って事で、馬の準備が出来たところで俺達も一緒に外へ出て、ギルドの厩舎に預けていたマックス達を引き取ってそのままお城へ戻ることにした。
「なんだか無駄に街とお城を往復させちゃったな」
俺は自分の用事があったから街へ行くのは当然だったけど、よく考えたらリナさん一家やランドルさんは完全に無駄足だよな。

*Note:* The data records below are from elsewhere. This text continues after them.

Lemma wp_request_loop fuel up w t (Q : S_trace -> World.t * (SyncError.t + unit) -> Prop) :
  J t w.(World.state) -> (forall t' w' x, J t' w'.(World.state) -> Q t' (w', x)) ->
  wp (request_loop fuel up (max_heights w.(World.state)) w) Q t.
Proof using All.
  intros HJ HQ. revert w t HJ. induction fuel as [|fuel IH]; intros w t HJ; [done|]. cbn [request_loop].
  apply wp_bind, wp_get_sync. cbn [fst snd]. set (s := w.(World.state)) in *.
  apply wp_bind, wp_lift. intros o Ho. cbn [snd].
  destruct o as [r|]; [|by apply wp_ret, HQ].
  apply compute_free_window_Ret in Ho; [|by eapply J_ok].
  destruct Ho as (Ha & Hup & Hlen & Hfree & _ & _).
  apply wp_bind, wp_lift. intros [s' selected] Hsel. cbn [snd].
  apply random_peer_with_Ret in Hsel as [Hlike Hserve]; [|unfold range_ok; lia].
  apply wp_bind, wp_put_sync. cbn [fst snd]. set (w' := World.mk s' _ _).
  assert (HJ' : J t w'.(World.state)) by by eapply J_like.
  destruct selected as [[p r']|]; [|by apply wp_ret, HQ].
  apply wp_bind, wp_lift. intros n Hn%current_number_of_heights_Ret. cbn [snd].
  apply wp_bind, wp_lift. intros k [-> _]%len_u64_Ret. cbn [snd].
  apply wp_bind, wp_lift. intros sum [-> _]%add_u64_Ret. cbn [snd]. case_match eqn:Hmax; [by apply wp_ret, HQ|].
  apply N.ltb_ge in Hmax. apply wp_bind.
  assert (Hrq : requestable s' r p).
  { rewrite (like_busy _ _ Hlike) in *. split; [unfold range_ok; lia|..];
      rewrite ?(like_tip _ _ Hlike), ?(like_config _ _ Hlike), ?(like_busy _ _ Hlike), ?(like_peers _ _ Hlike);
      try done; [lia|]. unfold max_heights. rewrite (like_config _ _ Hlike). subst n. exact Hmax. }
  assert (Hcfg : max_heights s = max_heights s') by (unfold max_heights; by rewrite (like_config _ _ Hlike)).
  destruct (J_send t s' r p HJ' Hrq) as [He Hx].
  apply wp_request_values_from_peer; [apply Hrq|apply Hrq|by left|done|]. intros x Hans. specialize (Hx x Hans).
  destruct x as [|[id|]]; cbn [fst snd].
  - by apply HQ.
  - intros w'' Hw''. rewrite Hcfg. specialize (IH w''). rewrite Hw'' in IH. by apply IH.
  - rewrite Hcfg. by apply (IH w').
Qed.

Lemma wp_request_values fuel up w t (Q : S_trace -> World.t * (SyncError.t + unit) -> Prop) :
  J t w.(World.state) -> (forall t' w' x, J t' w'.(World.state) -> Q t' (w', x)) ->
  wp (request_values fuel up w) Q t.
Proof using All.
  intros HJ HQ. unfold request_values. apply wp_bind, wp_get_sync. cbn [fst snd].
  case_match; [by apply wp_ret, HQ|]. apply wp_bind, wp_lift. intros n [-> _]%mul_u64_Ret. cbn [fst snd].
  by apply wp_request_loop.
Qed.

End invariant.

Lemma add_inflight_busy s id r p :
  Forall range_ok (busy_ranges s) -> range_ok r ->
  within (busy_ranges (add_inflight s id r p)) (r :: busy_ranges s).
Proof.
  rewrite !busy_ranges_app, Forall_app. intros [Hi Hp] Hr.
  change (r :: ranges_of (inflight s) ++ all_ranges_of (pending s)) with
    ((r :: ranges_of (inflight s)) ++ all_ranges_of (pending s)).
  apply within_app; [|by apply within_refl]. apply within_submseteq; [apply ranges_of_insert|].
  by constructor.
Qed.
(* ===== verification/SyncLiveness.v ===== *)
(** * Value sync: termination and progress of requests

    The loop of [request_values] ends against a network that accepts requests,
    and leaves no height unrequested that it could have requested; against a
    network that refuses them it never ends. *)

From S2P Require Import Prelude Types Bytes Context BTree Coroutine ConsensusTypes Scoring SyncTypes Sync SyncWindows SyncFacts SyncSafety.

(** [WeightedIndex] samples an index of its weights. *)
Class EnvironmentLaws `{Env : Environment} : Prop := {
  weighted_index_lt ws rng i rng' : weighted_index ws rng = Some (i, rng') -> i < length ws;
}.

Section liveness.
Context {Env : Environment} {Ctx : Context} {Arith : HeightArith}.
Context {laws : HeightLaws} {env_laws : EnvironmentLaws}.
Implicit Types (s : SyncState.t) (w : World.t) (h : Height) (r : Range) (l : list Range) (t : S_trace).

Abbreviation u := Height_as_u64.
Abbreviation inflight := SyncState.inflight_requests.
Abbreviation pending := SyncState.pending_consensus_requests.

(** ** No panic *)

Lemma len_u64_total r : range_ok r -> (len r <= U64_MAX)%N -> RangeInclusive.len_u64 r = Ret (len r).
Proof.
  unfold range_ok, len, RangeInclusive.len_u64. intros Hok Hl.
  rewrite (proj2 (sub_u64_Ret _ _ (u r.(RangeInclusive.end_) - u r.(RangeInclusive.start))%N)) by done. cbn.
  by apply add_u64_Ret.
Qed.

Lemma sum_len_u64_total acc l :
  Forall range_ok l -> (acc + total len l <= U64_MAX)%N -> sum_len_u64 acc l = Ret (acc + total len l)%N.
Proof.
  revert acc. induction l as [|r l IH]; intros acc Hok Hle; cbn [sum_len_u64].
  { rewrite total_nil. f_equal. lia. }
  apply Forall_cons in Hok as [Hr Hl]. rewrite total_cons in *.
  rewrite len_u64_total by (done || lia). cbn.
  rewrite (proj2 (add_u64_Ret acc (len r) (acc + len r)%N)) by (split; [done|lia]). cbn.
  rewrite IH by (done || lia). f_equal. lia.
Qed.
Lemma prune_requests_spec h (m : BTreeMap.t OutboundRequestId (list Range * PeerId)) :
  (u h < U64_MAX)%N -> Forall range_ok (all_ranges_of m) -> (total (covers h) (all_ranges_of m) <= 1)%N ->
  exists m', SyncState.prune_requests h m = Ret m' /\
    forall h', total (covers h') (all_ranges_of m') =
      if Height_ltb h h' then total (covers h') (all_ranges_of m) else 0%N.
Proof using laws.
  intros Hh. induction m as [|[id [l p]] m IH]; cbn [SyncState.prune_requests].
  { intros _ _. exists []. split; [done|]. intros h'. by case_match. }
  rewrite all_ranges_of_cons, Forall_app, total_app. intros [Hl Hm] Hone.
  destruct (excise_height_Ret l h Hh) as (l1 & ok & He).
  assert (exists l', SyncState.prune_ranges h l = Ret l') as [l' Hl'].
  { unfold SyncState.prune_ranges. rewrite He. cbn. eauto. }
  destruct IH as (m' & Hm' & Hc); [done|lia|]. rewrite Hl', Hm'. cbn [mbind outcome_bind].
  eexists. split; [done|]. intros h'. pose proof (prune_ranges_covers h l l' h' Hl ltac:(lia) Hl') as Hc'.
  specialize (Hc h'). rewrite total_app. destruct l'; rewrite ?all_ranges_of_cons, ?total_app, ?total_nil in *;
    destruct (Height_ltb h h'); lia.
Qed.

「新雪の中を従魔達と一緒に思い切り走るのはすっごく楽しいんですよ。特に、お城からアッカー城壁までのあの広い庭を雪かきしながら走るのを毎回楽しみにしているんですから、そんな事気にしないでください」
なんだか申し訳なくなってそう言ったんだけど、リナさんに笑いながらそう言われてしまった。
「あはは、そう言ってもらえたら気が楽になりますよ。お付き合いいただきありがとうございます」
なんだか照れ臭くなって少しふざけてそう言うと、リナさんだけでなく他の皆も笑いながら何度も頷いてくれた。
「良き仲間達だね」
いつの間にか現れたシャムエル様の小さな声に、俺も笑顔で何度も頷いたのだった。